◆ **INFORMATION SHOWN**:
(* ===== verification/FrameAddress.v ===== *)
(** * [src/src/frame_address.rs]: code addresses of stack frames *)

From S2P Require Import Prelude.

(** [ReturnAddress] holds a [NonZeroU64]: [frame_ok] is its type invariant. *)
Inductive FrameAddress : Type :=
  | InstructionPointer (ip : Z)
  | ReturnAddress (ra : Z).

#[export] Instance FrameAddress_eq_dec : EqDecision FrameAddress.
Proof. solve_decision. Defined.

Definition frame_ok (f : FrameAddress) : Prop :=
  match f with
  | InstructionPointer ip => is_u64 ip
  | ReturnAddress ra => is_u64 ra ∧ ra ≠ 0
  end.

#[export] Instance frame_ok_dec f : Decision (frame_ok f).
Proof. destruct f; apply _. Defined.

Definition from_instruction_pointer (ip : Z) : FrameAddress := InstructionPointer ip.

(** [NonZeroU64::new(ra).map(ReturnAddress)]. *)
Definition from_return_address (ra : Z) : option FrameAddress :=
  if ra =? 0 then None else Some (ReturnAddress ra).

Definition address_for_lookup (self : FrameAddress) : Z :=
  match self with
  | InstructionPointer ip => ip
  | ReturnAddress ra => ra - 1
  end.

Definition address (self : FrameAddress) : Z :=
  match self with
  | InstructionPointer a => a
  | ReturnAddress a => a
  end.

Definition is_return_address (self : FrameAddress) : bool :=
  match self with
  | ReturnAddress _ => true
  | InstructionPointer _ => false
  end.

Definition raw_address (self : FrameAddress) : Z := address self.

Lemma address_for_lookup_u64 f : frame_ok f → is_u64 (address_for_lookup f).
Proof. unfold frame_ok, is_u. destruct f; simpl; lia. Qed.

Lemma address_u64 f : frame_ok f → is_u64 (address f).
Proof. unfold frame_ok, is_u. destruct f; simpl; lia. Qed.

Lemma from_return_address_ok ra f :
  is_u64 ra → from_return_address ra = Some f → frame_ok f ∧ address f = ra.
Proof.
  unfold from_return_address, frame_ok. intros Hra. case_match; zify_bools; [done|].
  intros [= <-]. done.
Qed.
#[export] Hint Resolve address_for_lookup_u64 address_u64 : unw.
Definition cie_spec_ok (cs : CieSpec) : Prop :=
  cs_version cs ∈ [1; 3; 4] ∧ is_u64 (cs_code_align cs) ∧ is_i64 (cs_data_align cs) ∧
  is_u64 (cs_ret_addr_column cs) ∧ Forall item_fits (default [] (cs_aug cs)) ∧
  length_fits (cs_dwarf64 cs) (len (cie_body cs)).

(** The offset of the first initial instruction of a CIE emitted at [off]. *)
Definition cie_instr_off (cs : CieSpec) (off : Z) : Z :=
  off + len (emit_cie cs) - len (cs_instrs cs).

(** The record [parse_cie] should return for a CIE emitted at offset [off]. *)
Definition cie_parsed (cs : CieSpec) (base off : Z) : ParsedCie :=
  let st := match cs_aug cs with
            | None => aug_init
            | Some items =>
                items_apply
                  (wrapping_add base (cie_instr_off cs off - len (items_data items)))
                  aug_init items
            end in
  mkParsedCie (cs_code_align cs) (cs_data_align cs) (cs_ret_addr_column cs)
    (aug_fde_encoding st) (aug_lsda_encoding st) (aug_personality st)
    (if cs_aug cs is Some _ then true else false) (aug_signal_frame st)
    (cie_instr_off cs off) (len (cs_instrs cs)).

(** The language-specific data area pointer of an FDE. *)
Record LsdaSpec : Type := mkLsdaSpec { ls_format : ptr_format; ls_app : ptr_app; ls_d : Z }.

◆ **WHAT YOU NEED TO DO**: The result is a copy of every line above where the word "then" shows up.

◆ **TASK OUTPUT**:
  if ra =? 0 then None else Some (ReturnAddress ra).
    (if cs_aug cs is Some _ then true else false) (aug_signal_frame st)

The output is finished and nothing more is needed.